Today, we're announcing Live Transcribe, a free Android service that makes real-world conversations more accessible by bringing the power of automatic captioning into everyday, conversational use. Powered by Google Cloud, Live Transcribe captions conversations in real-time, supporting over 70 languages and more than 80% of the world's population. You can launch it with a single tap from within any app, directly from the accessibility icon on the system tray.

Building Live Transcribe
Previous ASR-based transcription systems have generally required compute-intensive models, exhaustive user research and expensive access to connectivity, all which hinder the adoption of automated continuous transcription. To address these issues and ensure reasonably accurate real-time transcription, Live Transcribe combines the results of extensive user experience (UX) research with seamless and sustainable connectivity to speech processing servers. Furthermore, we needed to ensure that connectivity to these servers didn't cause our users excessive data usage.

Relying on cloud ASR provides us greater accuracy, but we wanted to reduce the network data consumption that Live Transcribe requires. To do this, we implemented an on-device neural network-based speech detector, built on our previous work with AudioSet.
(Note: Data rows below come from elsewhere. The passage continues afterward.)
(** * ResumeForge: the document mutation layer of [tools.py] over [schema.py]

    A shallow embedding of the resume CRUD tools.  The resume file holds one
    JSON value; every tool loads it, mutates the loaded dictionary, validates
    it against the Pydantic models of [schema.py] and writes it back.

    Conventions of the embedding:
    - a Python [str] is a [string] whose characters are the code points below
      256 (so [strip] and [int] see the Latin-1 part of Python's whitespace
      and digit tables);
    - a value obtained from [json.load] is a [json] tree; a [dict] is an
      association list in insertion order;
    - a Python exception is an [exn] carried by [result]; tools run in the
      monad [M], which threads the contents of the resume file. *)

From Stdlib Require Import ZArith List String Ascii Bool Lia DecimalString.
From Stdlib Require Import DecimalPos.
Import ListNotations.
Local Open Scope string_scope.
Local Open Scope Z_scope.
Local Set Warnings "-register-all".

(** ** Python values and built-ins *)

Module Py.

(** Exceptions raised by the built-ins used in [tools.py]; [StorageError]
    stands for a missing, unreadable or malformed resume file and
    [ValidationError] for Pydantic's. *)
Inductive exn :=
| StorageError | AttributeError | KeyError | TypeError | ValueError
| IndexError | ValidationError.

Inductive result (A : Type) :=
| Ok (a : A)
| Raise (e : exn).
Arguments Ok {A} a.
Arguments Raise {A} e.

Definition rbind {A B} (r : result A) (k : A -> result B) : result B :=
  match r with
  | Ok a => k a
  | Raise e => Raise e
  end.

(** What [json.load] can return.  A float is kept as mantissa and exponent;
    no tool looks inside a number. *)
Inductive json :=
| JNull
| JBool (b : bool)
| JInt (n : Z)
| JFloat (m e : Z)
| JStr (s : string)
| JArr (items : list json)
| JObj (fields : list (string * json)).

(** *** str *)

(** [str.isspace] on code points below 256. *)
Definition is_space (c : ascii) : bool :=
  let n := nat_of_ascii c in
  (((9 <=? n) && (n <=? 13)) || ((28 <=? n) && (n <=? 32))
   || (n =? 133) || (n =? 160))%nat.

Fixpoint lstrip (s : string) : string :=
  match s with
  | EmptyString => EmptyString
  | String c s' => if is_space c then lstrip s' else s
  end.

Fixpoint rstrip (s : string) : string :=
  match s with
  | EmptyString => EmptyString
  | String c s' =>
      match rstrip s' with
      | EmptyString => if is_space c then EmptyString else String c EmptyString
      | r => String c r
      end
  end.

(** [s.strip()] *)
Definition strip (s : string) : string := rstrip (lstrip s).

(** Truth value of a [str]: non-empty. *)
Definition truthy (s : string) : bool :=
  match s with
  | EmptyString => false
  | String _ _ => true
  end.
(** * terminus: the [Road] model (terminus/models/road.py)

    A shallow embedding of the class [Road] and a verification of its
    node chain operations: construction from control points, positional
    accessors, distances, width, node replacement, trimming of redundant
    nodes, reversal and equality.

    road.py is Python 2 code ([reduce] is used as a built-in, [len] is
    applied to the result of [map]): [map] and [zip] return lists, and
    they are modelled as such.

    The classes road.py imports ([Point], [RoadSimpleNode],
    [RoadIntersectionNode], [Lane], [CityModel]) live in other files; what
    [Road] uses of them is taken as an interface (the classes
    [Number], [PointOps] and [LaneOps] below). *)

From stdpp Require Import base option list gmap strings.
From Stdlib Require Import ZArith Lia.

Local Open Scope Z_scope.

(** ** Exceptions and results *)

(** [IndexError], [ValueError] and [TypeError] are the built-in exceptions
    the statements of road.py can raise. [EmptyRoadError], [NoLanesError]
    and [NodeNotFoundError] are the error classes of the design's error
    taxonomy; road.py neither defines nor raises them, they are here so
    that a statement about them can be written down. *)
Inductive exn : Type :=
  | IndexError
  | ValueError
  | TypeError
  | EmptyRoadError
  | NoLanesError
  | NodeNotFoundError.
This network is an image-like model, similar to our published VGGish model, which detects speech and automatically manages network connections to the cloud ASR engine, minimizing data usage over long periods of use.

User Experience
To make Live Transcribe as intuitive as possible, we partnered with Gallaudet University to kickstart user experience research collaborations that would ensure core user needs were satisfied while maximizing the potential of our technologies. We considered several different modalities, computers, tablets, smartphones, and even small projectors, iterating ways to display auditory information and captions. In the end, we decided to focus on the smartphone form factor because of the sheer ubiquity of these devices and the increasing capabilities they have.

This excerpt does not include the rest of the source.